There is one span to output from the data below: the lines starting at the line with "fuel evs k u;" and ending at the line with "(** ** The descriptors". Output it exactly, ends included, nothing more.

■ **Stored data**
Segment Open
(** ** Many turns *)

(** [I] holds of the stations, and is enough for an element to be served. *)
Context (I : stations -> Prop).
Context (serves : forall i cs x l qs cl s,
  I (mkStations qs cl s) -> css !! i = Some cs -> qs !! i = Some (x :: l) ->
  exists y ds s', convs_at func error_func cs x s = Ret (y, ds, s') /\
    (is_critical y = true -> l = []) /\ accepts css (close i y cl) ds /\
    I (deliver_all ds (mkStations (<[i := l]> qs) (close i y cl) s'))).

(** [k] turns serve [j] elements and close [m] stations, or leave nothing to do. *)
Lemma station_turns k n a closing q :
  holds n a closing -> armed_but None (queues a) closing q -> I a ->
  exists n' a' closing' q' j m, turns afunc aerror ids k n q n' q' /\ holds n' a' closing' /\
    armed_but None (queues a') closing' q' /\ I a' /\
    nsteps (serve func error_func css) j a a' /\
    (length closing' + m + length (closed a) = length closing + length (closed a'))%nat /\
    ((j + m)%nat = k \/ idle a' /\ closing' = []).
Proof using alive serves.
  revert n a closing q. induction k as [|k IH]; intros n a closing q Hh Ha HI.
  { exists n, a, closing, q, O, O. split_and!; try done; [constructor|lia|by left]. }
  destruct (Queue.pop q) as [[e q1]|] eqn:Hpop.
  - destruct (pop_items _ _ _ Hpop) as (Hit&_&_). rewrite items_front in Hit.
    destruct (front q) as [|e' fr] eqn:Hfr; cbn in Hit.
    + pose proof (armed_rest _ _ _ _ Ha) as Hr. rewrite Hit in Hr.
      destruct closing as [|i closing]; [done|]. cbn in Hr. injection Hr as -> _.
      destruct (closing_turn n a i closing q q1 Hh Ha Hpop) as (n1&Hf&Hh1&Ha1).
      destruct (IH n1 a closing q1 Hh1 Ha1 HI) as (n'&a'&c'&q'&j&m&Ht&?&?&?&?&Hm&Hj).
      exists n', a', c', q', j, (S m). split_and!; try done.
      * by eapply turns_step.
      * cbn [length]. lia.
      * destruct Hj as [<-|?]; [left; lia|by right].
    + injection Hit as -> _.
      destruct (armed_queued _ _ _ _ Ha e) as (i&x&l&->&Hi); [rewrite Hfr; apply list_elem_of_here|].
      destruct a as [qs cl s]. cbn [queues] in *.
      destruct (lookup_lt_is_Some_2 css i) as [cs Hcs].
      { pose proof (holds_length _ _ _ Hh) as Hl. cbn in Hl. rewrite <- Hl. by eapply lookup_lt_Some. }
      destruct (serves i cs x l qs cl s HI Hcs Hi) as (y&ds&s'&Hc&Hy&Hd&HI').
      destruct (station_turn n qs cl s closing q q1 i cs x l y ds s' Hh Ha Hpop Hcs Hi Hc Hd Hy)
        as (n1&q2&Hf&Hh1&Ha1).
      destruct (IH n1 _ _ q2 Hh1 Ha1 HI') as (n'&a'&c'&q'&j&m&Ht&?&?&?&Hs&Hm&Hj).
      exists n', a', c', q', (S j), m. split_and!; try done.
      * by eapply turns_step.
      * econstructor; [|exact Hs]. by econstructor.
      * revert Hm. unfold close. cbn [deliver_all closed].
        destruct (is_critical y); cbn [length]; lia.
      * destruct Hj as [<-|?]; [by left|by right].
  - apply pop_None in Hpop. exists n, a, closing, q, O, O. split_and!; try done; [|constructor|lia|].
    + by apply turns_done.
    + right. rewrite items_front in Hpop. apply app_eq_nil in Hpop as [Hf Hr]. split.
      * apply Forall_lookup. intros i l Hl. destruct l as [|x l]; [done|].
        destruct (queued_armed _ _ _ _ Ha i x l Hl) as [He|?]; [|done].
        rewrite Hf in He. by apply not_elem_of_nil in He.
      * rewrite (armed_rest _ _ _ _ Ha) in Hr. by destruct closing.
Qed.
End refinement.
(* ===== verification/UnixIo.v ===== *)
(** Model of the Unix driver, [driver/io-unix.h] and [io-unix.cpp]: what it makes
    of the results of the system calls, the dispatch of epoll events and signals,
    and connecting.

    The kernel is a parameter: its state [K] and what the system calls answer.
    A call that never returns is [Halt Diverges]. *)

From S2P Require Import Prelude Error.

Definition MAX_EPOLL_EVENTS : Z := 256.

(** The constants of the system headers that the driver compares with. *)
Definition EPOLLIN : Z := 1.
Definition EPOLLOUT : Z := 4.
Definition EPOLLRDHUP : Z := 8192.
Definition EPOLLET : Z := 2147483648.
Definition EINTR : Z := 4.
Definition EAGAIN : Z := 11.
Definition EWOULDBLOCK : Z := 11.
Definition EINPROGRESS : Z := 115.
Definition SIGINT : Z := 2.
Definition SIGQUIT : Z := 3.
Definition SIGUSR1 : Z := 10.
Definition SIGTERM : Z := 15.

(** ** Streams *)

(** A feeder of [void]: how often it was fed. *)
Definition feed_void (feeder : option Z) : option Z :=
  match feeder with Some n => Some (n + 1) | None => None end.

Record UnixIoStream := mkUnixIoStream {
  read_ready : option Z;
  on_read_disconnect : option Z;
  write_ready : option Z
}.

(** [mask & flag] *)
Definition has_flag (mask flag : Z) : bool := negb (Z.land mask flag =? 0).

Definition UnixIoStream_notify (mask : Z) (s : UnixIoStream) : UnixIoStream :=
  let s := if has_flag mask EPOLLOUT
           then mkUnixIoStream (read_ready s) (on_read_disconnect s) (feed_void (write_ready s))
           else s in
  let s := if has_flag mask EPOLLIN
           then mkUnixIoStream (feed_void (read_ready s)) (on_read_disconnect s) (write_ready s)
           else s in
  if has_flag mask EPOLLRDHUP
  then mkUnixIoStream (read_ready s) (feed_void (on_read_disconnect s)) (write_ready s)
  else s.

(** [readReady()], [onReadDisconnected()] and [writeReady()] replace the feeder
    by a new one. *)
Definition readReady (s : UnixIoStream) : UnixIoStream :=
  mkUnixIoStream (Some 0) (on_read_disconnect s) (write_ready s).
Definition onReadDisconnected (s : UnixIoStream) : UnixIoStream :=
  mkUnixIoStream (read_ready s) (Some 0) (write_ready s).
Definition writeReady (s : UnixIoStream) : UnixIoStream :=
  mkUnixIoStream (read_ready s) (on_read_disconnect s) (Some 0).

Section stream.
Context {K : Type}.
(** [recv(length)] and [send(bytes)]: the result and, for [recv], the bytes it
    stored; [errno] is the one of the thread. *)
Context (recv : Z -> K -> Z * list byte * K).
Context (send : list byte -> K -> Z * K).
Context (errno : K -> Z).

Definition UnixIoStream_read (length : Z) (k : K) : ErrorOr Z * list byte * K :=
  let '(read_bytes, bytes, k) := recv length k in
  if 0 <? read_bytes then (IsValue read_bytes, bytes, k)
  else if read_bytes =? 0 then
    (IsError (criticalError_code "Disconnected" Disconnected), bytes, k)
  else (IsError (recoverableError "Currently busy"), bytes, k).

Definition UnixIoStream_write (bytes : list byte) (k : K) : ErrorOr Z * K :=
  let '(write_bytes, k) := send bytes k in
  if 0 <? write_bytes then (IsValue write_bytes, k)
  else
    let error := errno k in
    if (error =? EAGAIN) || (error =? EWOULDBLOCK)
    then (IsError (recoverableError "Currently busy"), k)
    else (IsError (criticalError_code "Disconnected" Disconnected), k).

(** A datagram: [recv] and [send] are [recvfrom] and [sendto]. *)
Definition UnixDatagram_read (length : Z) (k : K) : ErrorOr Z * list byte * K :=
  let '(read_bytes, bytes, k) := recv length k in
  if 0 <? read_bytes then (IsValue read_bytes, bytes, k)
  else (IsError (recoverableError "Currently busy"), bytes, k).

Definition UnixDatagram_write (bytes : list byte) (k : K) : ErrorOr Z * K :=
  let '(write_bytes, k) := send bytes k in
  if 0 <? write_bytes then (IsValue write_bytes, k)
  else (IsError (recoverableError "Currently busy"), k).
End stream.

Definition UnixDatagram_notify (mask : Z) (s : UnixIoStream) : UnixIoStream :=
  let s := if has_flag mask EPOLLOUT
           then mkUnixIoStream (read_ready s) (on_read_disconnect s) (feed_void (write_ready s))
           else s in
  if has_flag mask EPOLLIN
  then mkUnixIoStream (feed_void (read_ready s)) (on_read_disconnect s) (write_ready s)
  else s.

(** [UnixDatagram::readReady()] and [writeReady()] *)
Definition UnixDatagram_readReady (s : UnixIoStream) : UnixIoStream :=
  mkUnixIoStream (Some 0) (on_read_disconnect s) (write_ready s).
Definition UnixDatagram_writeReady (s : UnixIoStream) : UnixIoStream :=
  mkUnixIoStream (read_ready s) (on_read_disconnect s) (Some 0).

(** ** Signals *)
Inductive Signal := Terminate | User1.

#[global] Instance Signal_eq_dec : EqDecision Signal.
Proof. solve_decision. Defined.

Definition toUnixSignal (signal : Signal) : list Z :=
  match signal with User1 => [SIGUSR1] | Terminate => [SIGTERM; SIGQUIT; SIGINT] end.
Definition fromUnixSignal (signal : Z) : Signal :=
  if signal =? SIGUSR1 then User1 else Terminate.

(** An entry of [signal_conveyors]: the feeder, unless null, with its [space()]
    and how often it was fed. *)
Record listener := mkListener { key : Signal; feeder : option (Z * Z) }.

Definition notifySignalListener (sig : Z) (signal_conveyors : list listener)
  : list listener :=
  map (fun l =>
    if decide (key l = fromUnixSignal sig) then
      mkListener (key l)
        (match feeder l with
         | Some (space, fed) => if 0 <? space then Some (space - 1, fed + 1) else Some (space, fed)
         | None => None
         end)
    else l) signal_conveyors.

(** [UnixEventPort::onSignal]: the listeners and the set of signals that the
    signal descriptor accepts; [space] is that of the new feeder. *)
Definition onSignal (signal : Signal) (space : Z)
    (port : list listener * list Z) : list listener * list Z :=
  (fst port ++ [mkListener signal (Some (space, 0))], snd port ++ toUnixSignal signal).

(** ** [UnixEventPort::pollImpl] *)
Record epoll_event := mkEpollEvent { events : Z; data : Z }.

Section poll.
Context {K U : Type}.
(** [epoll_wait(maxevents, timeout)], [None] for an error; [read(signal_fd)] and
    [recv(pipefds[0])], [None] for a negative result; [owner->notify(mask)]. *)
Context (epoll_wait : Z -> Z -> K -> outcome (option (list epoll_event) * K)).
Context (read_signal : K -> option Z * K).
Context (recv_pipe : K -> option Z * K).
Context (pipe_open : bool).
Context (notify_owner : Z -> Z -> U -> U).
Context (notify_signal : Z -> U -> U).

(** The two [while (1)] loops. *)
Fixpoint drain_signals (fuel : nat) (k : K) (u : U) : outcome (K * U) :=
  match fuel with
  | O => Halt Diverges
  | S fuel =>
      match read_signal k with
      | (None, k) => Ret (k, u)
      | (Some signo, k) => drain_signals fuel k (notify_signal signo u)
      end
  end.
Fixpoint drain_pipe (fuel : nat) (k : K) : outcome K :=
  match fuel with
  | O => Halt Diverges
  | S fuel =>
      match recv_pipe k with
      | (None, k) => Ret k
      | (Some _, k) => drain_pipe fuel k
      end
  end.

Definition dispatch (fuel : nat) (ev : epoll_event) (k : K) (u : U) : outcome (K * U) :=
  if data ev =? 0 then drain_signals fuel k u
  else if data ev =? 1 then
    if pipe_open then k ← drain_pipe fuel k; Ret (k, u) else Ret (k, u)
  else Ret (k, notify_owner (data ev) (events ev) u).

Fixpoint dispatch_all (fuel : nat) (evs : list epoll_event) (k : K) (u : U)
  : outcome (K * U) :=
  match evs with
  | [] => Ret (k, u)
  | ev :: evs => '(k, u) ← dispatch fuel ev k u; dispatch_all fuel evs k u
  end.

(** [rounds] bounds the iterations of the outer loop, [fuel] those of the inner
    ones. *)
Fixpoint pollImpl (rounds fuel : nat) (time : Z) (k : K) (u : U) : outcome (bool * K * U) :=
  match rounds with
  | O => Halt Diverges
  | S rounds =>
      '(r, k) ← epoll_wait MAX_EPOLL_EVENTS time k;
      match r with
      | None => Ret (false, k, u)
      | Some evs =>
          '(k, u) ← dispatch_all fuel evs k u;
          if zlen evs =? MAX_EPOLL_EVENTS then pollImpl rounds fuel time k u
          else Ret (true, k, u)
      end
  end.
End poll.

(** ** Addresses *)
Definition beginsWith (viewed begins : string) : bool := String.prefix begins viewed.

(** The part of [UnixNetwork::parseAddress] in front of the resolver. *)
Definition address_to_parse (path : string) : string :=
  if beginsWith path "unix:" then String.substring 5 (String.length path - 5) path else path.

(** ** The descriptors of [UnixEventPort], and who subscribes to it *)
Record UnixEventPort := mkPort {
  epoll_fd : Z;
  signal_fd : Z;
  pipefds : option (Z * Z)   (* an [int] that was never set is [None] *)
}.

Section subscribe.
Context {K : Type}.
(** [epoll_add efd fd owner events] is [epoll_ctl(efd, EPOLL_CTL_ADD, fd)] with the
    events and the data of the entry, [epoll_del] that with [EPOLL_CTL_DEL]; both
    answer a negative number for an error, which the code does not look at. *)
Context (epoll_add : Z -> Z -> Z -> Z -> K -> Z * K) (epoll_del : Z -> Z -> K -> Z * K).

(** [owner] is the address of the [IFdOwner]. *)
Definition port_subscribe (p : UnixEventPort) (owner fd event_mask : Z) (k : K) : K :=
  if (epoll_fd p <? 0) || (fd <? 0) then k
  else (epoll_add (epoll_fd p) fd owner (Z.lor event_mask EPOLLET) k).2.
Definition port_unsubscribe (p : UnixEventPort) (fd : Z) (k : K) : K :=
  if (epoll_fd p <? 0) || (fd <? 0) then k else (epoll_del (epoll_fd p) fd k).2.
End subscribe.

(** ** Sockets: [UnixNetwork] *)
Section sockets.
Context {K A : Type}.
(** The system calls and [SocketAddress::bind]; [socket] answers a negative
    number for an error, [connect] 0 ([None]) or the error number. *)
Context (socket : A -> K -> Z * K) (setsockopt : Z -> K -> Z * K).
Context (bind : A -> Z -> K -> bool * K) (listen : Z -> K -> K).
Context (connect : Z -> A -> K -> option Z * K) (close : Z -> K -> K).
Context (epoll_add : Z -> Z -> Z -> Z -> K -> Z * K) (epoll_del : Z -> Z -> K -> Z * K).
Context (event_port : UnixEventPort).

(** The constructor and the destructor of [IFdOwner]; [owner] is the address that
    [heap] gave the object. *)
Definition IFdOwner_new (owner fd event_mask : Z) (k : K) : K :=
  port_subscribe epoll_add event_port owner fd event_mask k.
Definition IFdOwner_drop (fd : Z) (k : K) : K :=
  if 0 <=? fd then close fd (port_unsubscribe epoll_del event_port fd k) else k.

Definition UnixIoStream_new (owner fd event_mask : Z) (k : K) : K :=
  IFdOwner_new owner fd (Z.lor event_mask EPOLLRDHUP) k.
Definition UnixServer_new (owner fd : Z) (k : K) : K := IFdOwner_new owner fd EPOLLIN k.
Definition UnixDatagram_new (owner fd : Z) (k : K) : K :=
  IFdOwner_new owner fd (Z.lor EPOLLIN EPOLLOUT) k.

(** [UnixServer::accept()] replaces the feeder, which is the list of the streams
    it was fed, by their descriptors. *)
Definition UnixServer_accept (accept_feeder : option (list Z)) : option (list Z) := Some [].
Definition UnixServer_notify (accept4 : K -> Z * K) (owner mask : Z)
    (accept_feeder : option (list Z)) (k : K) : option (list Z) * K :=
  if has_flag mask EPOLLIN then
    match accept_feeder with
    | Some fed =>
        let '(accept_fd, k) := accept4 k in
        if accept_fd <? 0 then (Some fed, k)
        else (Some (fed ++ [accept_fd]),
              UnixIoStream_new owner accept_fd (Z.lor EPOLLIN EPOLLOUT) k)
    | None => (None, k)
    end
  else (accept_feeder, k).

(** [None] is [nullptr]; otherwise the descriptor that the server owns. *)
Definition UnixNetwork_listen (owner : Z) (addresses : list A) (k : K)
  : outcome (option Z * K) :=
  match addresses with
  | [] => Halt AssertionFailed
  | a :: _ =>
      let '(fd, k) := socket a k in
      if fd <? 0 then Ret (None, k)
      else
        let '(rc, k) := setsockopt fd k in
        if rc <? 0 then Ret (None, close fd k)
        else
          let '(failed, k) := bind a fd k in
          if failed : bool then Ret (None, close fd k)
          else Ret (Some fd, UnixServer_new owner fd (listen fd k))
  end.

(** The loop over the addresses; [io_stream] is destroyed on the error paths. *)
Fixpoint connect_loop (fd : Z) (addresses : list A) (k : K) : ErrorOr Z * K :=
  match addresses with
  | [] => (IsError (criticalError "Couldn't connect"), IFdOwner_drop fd k)
  | a :: addresses =>
      let '(status, k) := connect fd a k in
      match status with
      | None => (IsValue fd, k)
      | Some error =>
          if error =? EINPROGRESS then (IsValue fd, k)
          else if negb (error =? EINTR) then
            (IsError (criticalError "Couldn't connect"), IFdOwner_drop fd k)
          else connect_loop fd addresses k
      end
  end.

Definition UnixNetwork_connect (owner : Z) (addresses : list A) (k : K)
  : outcome (ErrorOr Z * K) :=
  match addresses with
  | [] => Halt AssertionFailed
  | a :: _ =>
      let '(fd, k) := socket a k in
      if fd <? 0 then Ret (IsError (criticalError "Couldn't open socket"), k)
      else Ret (connect_loop fd addresses (UnixIoStream_new owner fd (Z.lor EPOLLIN EPOLLOUT) k))
  end.

Definition UnixNetwork_datagram (owner : Z) (addresses : list A) (k : K)
  : outcome (option Z * K) :=
  match addresses with
  | [] => Halt AssertionFailed
  | a :: _ =>
      let '(fd, k) := socket a k in
      let '(rc, k) := setsockopt fd k in
      if rc <? 0 then Ret (None, close fd k)
      else
        let '(failed, k) := bind a fd k in
        if failed : bool then Ret (None, close fd k)
        else Ret (Some fd, UnixDatagram_new owner fd k)
  end.
End sockets.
Segment Closed
■ **Response**
          '(k, u) ← dispatch_all fuel evs k u;
          if zlen evs =? MAX_EPOLL_EVENTS then pollImpl rounds fuel time k u
          else Ret (true, k, u)
      end
  end.
End poll.

(** ** Addresses *)
Definition beginsWith (viewed begins : string) : bool := String.prefix begins viewed.

(** The part of [UnixNetwork::parseAddress] in front of the resolver. *)
Definition address_to_parse (path : string) : string :=
  if beginsWith path "unix:" then String.substring 5 (String.length path - 5) path else path.

(** ** The descriptors of [UnixEventPort], and who subscribes to it *)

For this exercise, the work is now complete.